Stored data entries:
═══
(** How far from the year the loop may start with some fuel left. *)
Fixpoint reach (fuel : nat) : Z := match fuel with O => 1094 | S fuel' => (reach fuel' - 368) * 1000 end.
Lemma year_loop_ok fuel : forall y days, Z.abs days <= reach fuel ->
  exists y' days', year_loop (fuel + 4) y days = Ret (y', days') /\ in_year y' days' /\ year_start y' + days' = year_start y + days.
Proof.
  assert (Hstay : forall f y days, in_year y days \/ ~ in_year y days /\ year_loop (S f) y days = year_loop f (fst (year_turn y days)) (snd (year_turn y days))).
  { intros f y days. rewrite year_loop_step. unfold in_year. destruct (Z.ltb_spec days 0); [right; split; [lia|done]|]. cbn [orb]. rewrite Z.geb_leb.
    destruct (Z.leb_spec (if leap y then 366 else 365) days); [right; split; [lia|done]|left; lia]. }
  induction fuel as [|fuel IH]; intros y days Hd; cbn [reach] in Hd.
  - destruct (Hstay 3%nat y days) as [Hi|[_ E]]; [exists y, days; split; [by apply year_loop_in|done]|]. cbn [plus]. rewrite E, <- (year_turn_same y days).
    pose proof (year_turn_close y days Hd) as Hc. set (y1 := fst (year_turn y days)) in *. set (d1 := snd (year_turn y days)) in *.
    destruct (Hstay 2%nat y1 d1) as [Hi|[Hn E1]]; [exists y1, d1; split; [by apply year_loop_in|done]|]. rewrite E1, <- (year_turn_same y1 d1).
    pose proof (year_turn_edge y1 d1 Hc Hn) as Hi. eexists _, _. split; [by apply year_loop_in|done].
  - change (S fuel + 4)%nat with (S (fuel + 4)). destruct (Hstay (fuel + 4)%nat y days) as [Hi|[_ E]]; [exists y, days; split; [by apply year_loop_in|done]|].
    rewrite E, <- (year_turn_same y days). apply IH. pose proof (year_turn_near y days). enough (Z.abs days / 1000 <= reach fuel - 368) by lia.
    apply Z.div_le_upper_bound; lia.
Qed.

(** ** The rest of the conversion *)

Lemma back_ok fuel : forall rem days, - (Z.of_nat fuel * SECS_PER_DAY) <= rem ->
  exists rem' days', back_loop (S fuel) rem days = Ret (rem', days') /\ 0 <= rem' /\ (rem' < SECS_PER_DAY \/ rem' = rem) /\ days' * SECS_PER_DAY + rem' = days * SECS_PER_DAY + rem.
Proof.
  induction fuel as [|fuel IH]; intros rem days Hr; change SECS_PER_DAY with 86400 in *; cbn [back_loop]; destruct (Z.ltb_spec rem 0) as [Hn|Hp].
  - lia.
  - exists rem, days. split_and!; try done; lia.
  - destruct (IH (rem + 86400) (days - 1)) as (r & d & E & H1 & H2 & H3); [lia|]. change SECS_PER_DAY with 86400. exists r, d. cbn [back_loop] in E. split_and!; [exact E|lia|lia|lia].
  - exists rem, days. split_and!; try done; lia.
Qed.
Lemma fore_ok fuel : forall rem days, 0 <= rem < (Z.of_nat fuel + 1) * SECS_PER_DAY ->
  exists rem' days', fore_loop (S fuel) rem days = Ret (rem', days') /\ 0 <= rem' < SECS_PER_DAY /\ days' * SECS_PER_DAY + rem' = days * SECS_PER_DAY + rem.
Proof.
  induction fuel as [|fuel IH]; intros rem days Hr; change SECS_PER_DAY with 86400 in *; cbn [fore_loop]; change SECS_PER_DAY with 86400; rewrite Z.geb_leb; destruct (Z.leb_spec 86400 rem) as [Hn|Hp].
  - lia.
  - exists rem, days. split_and!; try done; lia.
  - destruct (IH (rem - 86400) (days + 1)) as (r & d & E & H1 & H3); [lia|]. exists r, d. cbn [fore_loop] in E. change SECS_PER_DAY with 86400 in E. split_and!; [exact E|lia|lia|lia].
  - exists rem, days. split_and!; try done; lia.
Qed.
(** Both loops together divide by the length of a day, rounding down. *)
Lemma day_loops_ok rem days : exists r d, (let! (rem1, days1) := back_loop (DAY_FUEL rem) rem days in fore_loop (DAY_FUEL rem1) rem1 days1) = Ret (r, d)
  /\ 0 <= r < SECS_PER_DAY /\ d * SECS_PER_DAY + r = days * SECS_PER_DAY + rem.
Proof.
  assert (Hf : forall x, exists n, DAY_FUEL x = S n /\ Z.abs x < Z.of_nat n * SECS_PER_DAY).
  { intros x. exists (Z.to_nat (Z.abs x / SECS_PER_DAY + 1)). unfold DAY_FUEL. change SECS_PER_DAY with 86400.
    assert (0 <= Z.abs x / 86400) by (apply Z.div_pos; lia). pose proof (Z.div_mod (Z.abs x) 86400 ltac:(lia)). pose proof (Z.mod_pos_bound (Z.abs x) 86400 ltac:(lia)). split; lia. }
  destruct (Hf rem) as (n & -> & Hn). destruct (back_ok n rem days) as (r1 & d1 & -> & H1 & H2 & H3); [lia|]. cbn [obind].
  destruct (Hf r1) as (n1 & -> & Hn1). destruct (fore_ok n1 r1 d1) as (r & d & -> & H4 & H5); [change SECS_PER_DAY with 86400 in *; lia|].
  exists r, d. split_and!; [done|lia|lia|lia].
Qed.

Lemma mon_loop_ok ip days y : nth 0 ip 0 <= days -> exists m, mon_loop ip days y = Ret m /\ (m <= y)%nat /\ nth m ip 0 <= days /\ ((m < y)%nat -> days < nth (S m) ip 0).
Proof.
  intros H0. induction y as [|y (m & E & Hm & H1 & H2)]; cbn [mon_loop].
  { destruct (Z.ltb_spec days (nth 0 ip 0)); [lia|]. exists 0%nat. split_and!; [done|lia|lia|lia]. }
  destruct (Z.ltb_spec days (nth (S y) ip 0)) as [Hlt|Hge].
  - exists m. split_and!; [done|lia|done|]. intros Hlt'. destruct (decide (m = y)) as [->|]; [done|]. apply H2. lia.
  - exists (S y). split_and!; [done|lia|done|lia].
Qed.
Lemma month_table y (m : nat) : (m < 12)%nat -> nth (S m) (__mon_yday (leap y)) 0 = nth m (__mon_yday (leap y)) 0 + month_days y (Z.of_nat m).
Proof. intros Hm. unfold month_days. do 12 (destruct m as [|m]; [cbn; destruct (leap y); reflexivity|]). lia. Qed.
Lemma month_found y days : in_year y days ->
  exists m, mon_loop (__mon_yday (leap y)) days 11 = Ret m /\ (m < 12)%nat /\ 1 <= days - nth m (__mon_yday (leap y)) 0 + 1 <= month_days y (Z.of_nat m).
Proof.
  intros Hi. unfold in_year in Hi. destruct (mon_loop_ok (__mon_yday (leap y)) days 11) as (m & E & Hm & H1 & H2); [destruct (leap y); cbn; lia|].
  exists m. split_and!; [done|lia|lia|]. pose proof (month_table y m ltac:(lia)) as Ht. assert (days < nth (S m) (__mon_yday (leap y)) 0); [|lia].
  destruct (decide (m < 11)%nat) as [Hl|Hl]; [by apply H2|]. assert (m = 11%nat) as -> by lia. destruct (leap y); cbn; lia.
Qed.

Definition date_of (r : tm) : Z * Z * Z := (tm_year r + 1900, tm_mon r, tm_mday r).
(** What a broken-down time says: date, day of the year and week, time. *)
Definition tells (r : tm) (secs : Z) : Prop :=
  valid_date (date_of r) /\ day_number (date_of r) = secs / SECS_PER_DAY
  /\ tm_yday r = day_number (date_of r) - year_start (tm_year r + 1900) /\ tm_wday r = (4 + secs / SECS_PER_DAY) mod 7
  /\ 0 <= tm_sec r < 60 /\ 0 <= tm_min r < 60 /\ 0 <= tm_hour r < 24 /\ tm_hour r * 3600 + tm_min r * 60 + tm_sec r = secs mod SECS_PER_DAY.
═══
From the line with "Lemma mon_loop_ok ip" to the final line of the entries above, return every line exactly as written.

**WRITTEN RESPONSE**
Lemma mon_loop_ok ip days y : nth 0 ip 0 <= days -> exists m, mon_loop ip days y = Ret m /\ (m <= y)%nat /\ nth m ip 0 <= days /\ ((m < y)%nat -> days < nth (S m) ip 0).
Proof.
  intros H0. induction y as [|y (m & E & Hm & H1 & H2)]; cbn [mon_loop].
  { destruct (Z.ltb_spec days (nth 0 ip 0)); [lia|]. exists 0%nat. split_and!; [done|lia|lia|lia]. }
  destruct (Z.ltb_spec days (nth (S y) ip 0)) as [Hlt|Hge].
  - exists m. split_and!; [done|lia|done|]. intros Hlt'. destruct (decide (m = y)) as [->|]; [done|]. apply H2. lia.
  - exists (S y). split_and!; [done|lia|done|lia].
Qed.
Lemma month_table y (m : nat) : (m < 12)%nat -> nth (S m) (__mon_yday (leap y)) 0 = nth m (__mon_yday (leap y)) 0 + month_days y (Z.of_nat m).
Proof. intros Hm. unfold month_days. do 12 (destruct m as [|m]; [cbn; destruct (leap y); reflexivity|]). lia. Qed.
Lemma month_found y days : in_year y days ->
  exists m, mon_loop (__mon_yday (leap y)) days 11 = Ret m /\ (m < 12)%nat /\ 1 <= days - nth m (__mon_yday (leap y)) 0 + 1 <= month_days y (Z.of_nat m).
Proof.
  intros Hi. unfold in_year in Hi. destruct (mon_loop_ok (__mon_yday (leap y)) days 11) as (m & E & Hm & H1 & H2); [destruct (leap y); cbn; lia|].
  exists m. split_and!; [done|lia|lia|]. pose proof (month_table y m ltac:(lia)) as Ht. assert (days < nth (S m) (__mon_yday (leap y)) 0); [|lia].
  destruct (decide (m < 11)%nat) as [Hl|Hl]; [by apply H2|]. assert (m = 11%nat) as -> by lia. destruct (leap y); cbn; lia.
Qed.

Definition date_of (r : tm) : Z * Z * Z := (tm_year r + 1900, tm_mon r, tm_mday r).
(** What a broken-down time says: date, day of the year and week, time. *)
Definition tells (r : tm) (secs : Z) : Prop :=
  valid_date (date_of r) /\ day_number (date_of r) = secs / SECS_PER_DAY
  /\ tm_yday r = day_number (date_of r) - year_start (tm_year r + 1900) /\ tm_wday r = (4 + secs / SECS_PER_DAY) mod 7
  /\ 0 <= tm_sec r < 60 /\ 0 <= tm_min r < 60 /\ 0 <= tm_hour r < 24 /\ tm_hour r * 3600 + tm_min r * 60 + tm_sec r = secs mod SECS_PER_DAY.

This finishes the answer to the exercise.